ORIENTATION THROUGH MATERIALS
Navigating through the building’s various adventures is meant to be a challenging, yet intuitive experience. To help orient employees and guests, templates are used for both form and function. Colors and repetition of shapes, such as an arabesque or an Art Nouveau filigree pattern, identify each space while linking it to the specific story being told. The main carpet, a bespoke carpet from Mohawk’s Durkan, depicts a series of gears in homage to Verne’s avant-garde imagination, while easing the transition between neighboring buildings, Chocolate Factory and Monster Land.
Many mats are custom designed by the team’s graphic designer or work directly with the manufacturer’s designers to ensure the final product meets the homeowner’s expectations. Along with direction and storytelling, the team had to figure out where the budget allowed for 24v12 builds against two suits.

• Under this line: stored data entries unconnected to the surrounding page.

(* ===== verification/EthRate.v ===== *)
(** * The ETH/USD rate

    [src/longjing/eth-rate-oracle.service.ts]: the one-minute memory cache, the
    Kraken feed, the database of past rates and the Chainlink feed, in that
    order. What the feeds answer is an argument; the database is the list of its
    rows, newest insertion first. *)

From Stdlib Require Import SpecFloat String.
From S2P Require Import Prelude JsText JsNumber.
Open Scope Z_scope.

Definition CACHE_TTL : Z := 60000.
Definition MAX_DB_RATE_AGE : Z := 60 * 60 * 1000.

Record EthRateRow : Type := { er_rate : number; er_source : string; er_timestamp : Z }.

Record oracle : Type := {
  cache : option (number * Z);
  eth_rates : list EthRateRow;
}.

Definition initial_oracle : oracle := {| cache := None; eth_rates := [] |}.

(** ** The feeds *)

(** A Kraken answer: the HTTP status, and the body when it is JSON: the error
    list and the text of the last trade price, [None] when a field is missing. *)
Record KrakenResponse : Type := {
  kr_ok : bool;
  kr_body : result (option (list string) * option string);
}.

Definition valid_rate (rate : number) : result number :=
  if isNaN rate || nle rate (num 0) then Throw (Error "Invalid ETH/USD rate received") else Ok rate.

(** The outer [result] is what [fetch] itself answers. *)
Definition fetchFromKraken (response : result KrakenResponse) : result number :=
  let* response := response in
  if negb (kr_ok response) then Throw (Error "Kraken API returned an error status")
  else
    let* data := kr_body response in
    match data with
    | (Some (_ :: _), _) => Throw (Error "Kraken API error")
    | (_, None) => Throw (TypeError "Cannot read properties of undefined")
    | (_, Some price) => valid_rate (parseFloat price)
    end.

(** [None] when no provider was initialised; [answer] is [roundData[1]]. *)
Definition fetchFromChainlink (provider : option (result Z)) : result number :=
  match provider with
  | None => Throw (Error "Chainlink provider not initialized")
  | Some roundData => let* answer := roundData in valid_rate (ndiv (num answer) (num (10 ^ 8)))
  end.

(** ** The service *)

Definition saveRateToDb (rate : number) (source : string) (now : Z) (s : oracle) : oracle :=
  {| cache := cache s;
     eth_rates := {| er_rate := rate; er_source := source; er_timestamp := now |} :: eth_rates s |}.

Definition set_cache (rate : number) (now : Z) (s : oracle) : oracle :=
  {| cache := Some (rate, now); eth_rates := eth_rates s |}.

(** [ORDER BY timestamp DESC LIMIT 1]; the latest insertion on a tie. *)
Fixpoint latest (rows : list EthRateRow) : option EthRateRow :=
  match rows with
  | [] => None
  | r :: rows' =>
      match latest rows' with
      | Some r' => Some (if er_timestamp r <? er_timestamp r' then r' else r)
      | None => Some r
      end
  end.

Definition getLatestRateFromDb (s : oracle) : option EthRateRow := latest (eth_rates s).

Definition fresh_cache (now : Z) (s : oracle) : option number :=
  match cache s with
  | Some (rate, timestamp) => if now - timestamp <? CACHE_TTL then Some rate else None
  | None => None
  end.

Definition fresh_row (now : Z) (s : oracle) : option number :=
  match getLatestRateFromDb s with
  | Some r => if now - er_timestamp r <? MAX_DB_RATE_AGE then Some (er_rate r) else None
  | None => None
  end.

Section Feeds.
Variables (kraken : result KrakenResponse) (chainlink : option (result Z)).
(** The milliseconds until a feed's answer is saved, under a second [Date.now()]. *)
Variable delay : N.

Definition getEthUsdRate (now : Z) (s : oracle) : oracle * result number :=
  match fresh_cache now s with
  | Some rate => (s, Ok rate)
  | None =>
      match fetchFromKraken kraken with
      | Ok rate => (set_cache rate now (saveRateToDb rate "kraken" (now + Z.of_N delay) s), Ok rate)
      | Throw _ =>
          match fresh_row now s with
          | Some rate => (set_cache rate now s, Ok rate)
          | None =>
              match fetchFromChainlink chainlink with
              | Ok rate => (set_cache rate now (saveRateToDb rate "chainlink" (now + Z.of_N delay) s), Ok rate)
              | Throw _ => (s, Throw (Error "Unable to fetch ETH/USD rate from any source"))
              end
          end
      end
  end.

Definition to_wei (usdAmount ethUsdRate : number) : result Z :=
  BigInt_of_number (Math_ceil (nmul (ndiv usdAmount ethUsdRate) (num (10 ^ 18)))).

Definition usdToWei (usdAmount : number) (now : Z) (s : oracle) : oracle * result Z :=
  let '(s', rate) := getEthUsdRate now s in
  (s', let* ethUsdRate := rate in to_wei usdAmount ethUsdRate).

Definition weiToUsd (weiAmount : Z) (now : Z) (s : oracle) : oracle * result number :=
  let '(s', rate) := getEthUsdRate now s in
  (s', let* ethUsdRate := rate in
       Ok (nmul (ndiv (num weiAmount) (num (10 ^ 18))) ethUsdRate)).
End Feeds.

(** ** Where a rate comes from *)

(** A rate a feed gave at a time. *)
Definition observation : Type := (Z * number)%type.

(** A timed call with what the feeds would answer. *)
Record call : Type := {
  call_now : Z; call_kraken : result KrakenResponse; call_chainlink : option (result Z);
  call_delay : N
}.

Definition exec (c : call) (s : oracle) : oracle * result number :=
  getEthUsdRate (call_kraken c) (call_chainlink c) (call_delay c) (call_now c) s.

Definition call_saved (c : call) : Z := call_now c + Z.of_N (call_delay c).

(** Everything the feeds could have given at a call. *)
Definition feeds_of (c : call) : list observation :=
  match fetchFromKraken (call_kraken c) with Ok r => [(call_saved c, r)] | Throw _ => [] end
  ++ match fetchFromChainlink (call_chainlink c) with Ok r => [(call_saved c, r)] | Throw _ => [] end.

Fixpoint exec_all (calls : list call) (s : oracle) : oracle * list (result number) :=
  match calls with
  | [] => (s, [])
  | c :: calls' =>
      let '(s1, r) := exec c s in
      let '(s2, rs) := exec_all calls' s1 in (s2, r :: rs)
  end.

Definition positive_rate (r : number) : Prop := positive_num r = true.

(** Every stored rate is positive and was given by a feed at its timestamp; the
    cached one, at most an hour before it. *)
Record from_feeds (obs : list observation) (s : oracle) : Prop := {
  ff_rows : Forall (fun row => positive_rate (er_rate row)
                     /\ (er_timestamp row, er_rate row) ∈ obs) (eth_rates s);
  ff_cache : match cache s with
             | Some (rate, timestamp) => positive_rate rate
                 /\ exists t, (t, rate) ∈ obs /\ timestamp - t < MAX_DB_RATE_AGE
             | None => True
             end;
}.

Lemma valid_rate_positive r r' : valid_rate r = Ok r' -> r' = r /\ positive_rate r.
Proof.
  unfold valid_rate. destruct (isNaN r || nle r (num 0)) eqn:E; [done|]. intros [= <-].
  split; [done|]. apply orb_false_iff in E as [H1 H2]. by apply nle_zero_false_positive.
Qed.

Lemma kraken_positive k r : fetchFromKraken k = Ok r -> positive_rate r.
Proof.
  unfold fetchFromKraken. intros H. apply rbind_ok in H as (resp & _ & H).
  destruct (negb (kr_ok resp)); [done|]. apply rbind_ok in H as ([errs price] & _ & H).
  destruct errs as [[|e l]|], price as [price|]; try done;
    apply valid_rate_positive in H as [-> H]; done.
Qed.

Lemma chainlink_positive p r : fetchFromChainlink p = Ok r -> positive_rate r.
Proof.
  destruct p as [d|]; [|done]. simpl. intros H. apply rbind_ok in H as (answer & _ & H).
  by apply valid_rate_positive in H as [-> H].
Qed.

Lemma latest_elem rows r : latest rows = Some r -> r ∈ rows.
Proof.
  revert r; induction rows as [|x rows IH]; intros r; [done|]. cbn [latest].
  destruct (latest rows) as [y|].
  - intros [= <-]. destruct (_ <? _); [right; by apply IH|left].
  - intros [= <-]. left.
Qed.

Lemma from_feeds_weaken obs obs' s : from_feeds obs s -> from_feeds (obs ++ obs') s.
Proof.
  intros [H1 H2]. split.
  - eapply Forall_impl; [exact H1|]. simpl. intros row [? ?]. split; [done|]. apply elem_of_app. by left.
  - destruct (cache s) as [[rate ts]|]; [|done]. destruct H2 as (? & t & ? & ?).
    split; [done|]. exists t. split; [apply elem_of_app; by left|done].
Qed.

Lemma from_feeds_fetch obs s rate src now saved : now <= saved ->
  from_feeds obs s -> positive_rate rate -> (saved, rate) ∈ obs ->
  from_feeds obs (set_cache rate now (saveRateToDb rate src saved s)).
Proof.
  intros Hle [H1 H2] Hp Hin. split; cbn [cache eth_rates set_cache saveRateToDb].
  - by constructor.
  - split; [done|]. exists saved. split; [done|]. unfold MAX_DB_RATE_AGE. lia.
Qed.

(** What one call answers, and that it keeps the invariant. *)
Lemma exec_from_feeds obs c s : from_feeds obs s ->
  from_feeds (obs ++ feeds_of c) (exec c s).1
  /\ forall rate, (exec c s).2 = Ok rate -> positive_rate rate
      /\ exists t, (t, rate) ∈ obs ++ feeds_of c /\ call_now c - t < MAX_DB_RATE_AGE + CACHE_TTL.
Proof.
  intros Hf. pose proof (from_feeds_weaken obs (feeds_of c) s Hf) as Hw.
  unfold exec, getEthUsdRate.
  destruct (fresh_cache (call_now c) s) as [rate|] eqn:Ec.
  { split; [done|]. intros r [= <-]. unfold fresh_cache in Ec. destruct Hw as [_ Hc].
    destruct (cache s) as [[rate' ts]|]; [|done].
    destruct (Z.ltb_spec (call_now c - ts) CACHE_TTL); [|done]. injection Ec as ->.
    destruct Hc as (? & t & ? & ?). split; [done|]. exists t. split; [done|lia]. }
  destruct (fetchFromKraken (call_kraken c)) as [rate|e] eqn:Ek.
  { assert (Hin : (call_saved c, rate) ∈ obs ++ feeds_of c).
    { apply elem_of_app. right. unfold feeds_of. rewrite Ek. left. }
    pose proof (kraken_positive _ _ Ek). split; [apply from_feeds_fetch; done || (unfold call_saved; lia)|].
    intros r [= <-]. split; [done|]. exists (call_saved c). split; [done|]. unfold call_saved.
    unfold MAX_DB_RATE_AGE, CACHE_TTL. lia. }
  destruct (fresh_row (call_now c) s) as [rate|] eqn:Er.
  { unfold fresh_row, getLatestRateFromDb in Er.
    destruct (latest (eth_rates s)) as [row|] eqn:El; [|done].
    destruct (Z.ltb_spec (call_now c - er_timestamp row) MAX_DB_RATE_AGE); [|done].
    injection Er as <-. apply latest_elem in El.
    pose proof Hw as [Hrows _]. rewrite Forall_forall in Hrows.
    destruct (Hrows _ El) as [Hp Hin]. split.
    - split; [apply Hw|]. cbn [cache set_cache]. split; [done|]. by exists (er_timestamp row).
    - intros r [= <-]. split; [done|]. exists (er_timestamp row). split; [done|].
      unfold CACHE_TTL. lia. }
  destruct (fetchFromChainlink (call_chainlink c)) as [rate|e'] eqn:El; [|by split].
  assert (Hin : (call_saved c, rate) ∈ obs ++ feeds_of c).
  { apply elem_of_app. right. unfold feeds_of. rewrite Ek, El. left. }
  pose proof (chainlink_positive _ _ El). split; [apply from_feeds_fetch; done || (unfold call_saved; lia)|].
  intros r [= <-]. split; [done|]. exists (call_saved c). split; [done|]. unfold call_saved.
  unfold MAX_DB_RATE_AGE, CACHE_TTL. lia.
Qed.

Lemma from_feeds_initial : from_feeds [] initial_oracle.
Proof. split; [constructor|done]. Qed.

Lemma exec_all_from_feeds calls obs s : from_feeds obs s ->
  from_feeds (obs ++ concat (map feeds_of calls)) (exec_all calls s).1.
Proof.
  revert obs s; induction calls as [|c calls IH]; intros obs s Hf.
  { cbn [exec_all fst map concat]. by rewrite app_nil_r. }
  cbn [exec_all map concat]. pose proof (proj1 (exec_from_feeds obs c s Hf)) as H1.
  destruct (exec c s) as [s1 r]. cbn [fst] in H1. specialize (IH _ s1 H1).
  destruct (exec_all calls s1) as [s2 rs]. cbn [fst] in *. by rewrite app_assoc.
Qed.

(** ** Properties *)

(** After any sequence of calls, a rate that is answered is positive and was
    given by Kraken or Chainlink less than an hour and a minute earlier; the
    call fails exactly when the cache is stale, both feeds fail and no stored
    rate is less than an hour old. *)
Theorem rate_is_recent (calls : list call) (c : call) :
  let s := (exec_all calls initial_oracle).1 in
  match (exec c s).2 with
  | Ok rate => positive_num rate = true
      /\ exists t, (t, rate) ∈ concat (map feeds_of (calls ++ [c]))
           /\ call_now c - t < MAX_DB_RATE_AGE + CACHE_TTL
  | Throw _ => fresh_cache (call_now c) s = None /\ feeds_of c = []
      /\ fresh_row (call_now c) s = None
  end.
Proof.
  intros s. pose proof (exec_all_from_feeds calls [] initial_oracle from_feeds_initial) as Hf.
  cbn [app] in Hf. fold s in Hf. destruct (exec_from_feeds _ c s Hf) as [_ H].
  destruct (exec c s).2 as [rate|e] eqn:E.
  - destruct (H rate eq_refl) as (? & t & ? & ?). split; [done|]. exists t.
    by rewrite map_app, concat_app; cbn [map concat]; rewrite app_nil_r.
  - unfold exec, getEthUsdRate, feeds_of in *.
    destruct (fresh_cache (call_now c) s); [done|].
    destruct (fetchFromKraken (call_kraken c)); [done|].
    destruct (fresh_row (call_now c) s); [done|].
    by destruct (fetchFromChainlink (call_chainlink c)).
Qed.

Lemma to_wei_nonneg usd rate w :
  nonneg_or_nan usd = true -> positive_num rate = true -> to_wei usd rate = Ok w -> 0 <= w.
Proof.
  intros Hu Hr. apply BigInt_of_number_nonneg.
  apply Math_ceil_nonneg, nmul_nonneg; [by apply ndiv_nonneg|reflexivity].
Qed.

Believing that flooring is an integral part of a truly immersive design and that just incorporating running lines can feel flat, Cuningham – who works extensively in the hospitality industry – has designed so many custom rugs with different manufacturers that some have incorporated them into their own catalogs.
Offices provide a contemplative place to work through the incorporation of Bentley’s rugs, which are usually a custom recoloration of racing line patterns. Other custom building materials include sheet vinyl, printed on G-Floor vinyl for use in break rooms, copy rooms and many entryways. The breadth of custom graphics for this project led the team to standardize processes and develop a themed booklet to help digitally track the intense matrix.
KEEP AN EYE ON THE FUTURE
With such global designs, campus maintenance teams are an important partner in the process, both upstream and downstream. The customer has structured guidelines for where and how certain materials can be used, learned through trial and error and through wear and tear.
Merging thematic and functional objectives comes down to understanding how the materials and buildings themselves behave, which is detailed in models provided to the facilities management team. Although only durable materials are selected, their maintenance can make a huge difference in their lifespan. Everything is taken into account, from the cleaning tools to the products used and the frequency of cleaning. New materials must be checked and approved, not only for their durability, but also to be incorporated into the established practices of the maintenance team.
As campus spaces and available material options have evolved, there have been refreshes over the years to update the aesthetic or move to a new, higher performance flooring construction. However, there was no complete overhaul. This is a testament to the initial design process, which is a highly collaborative effort.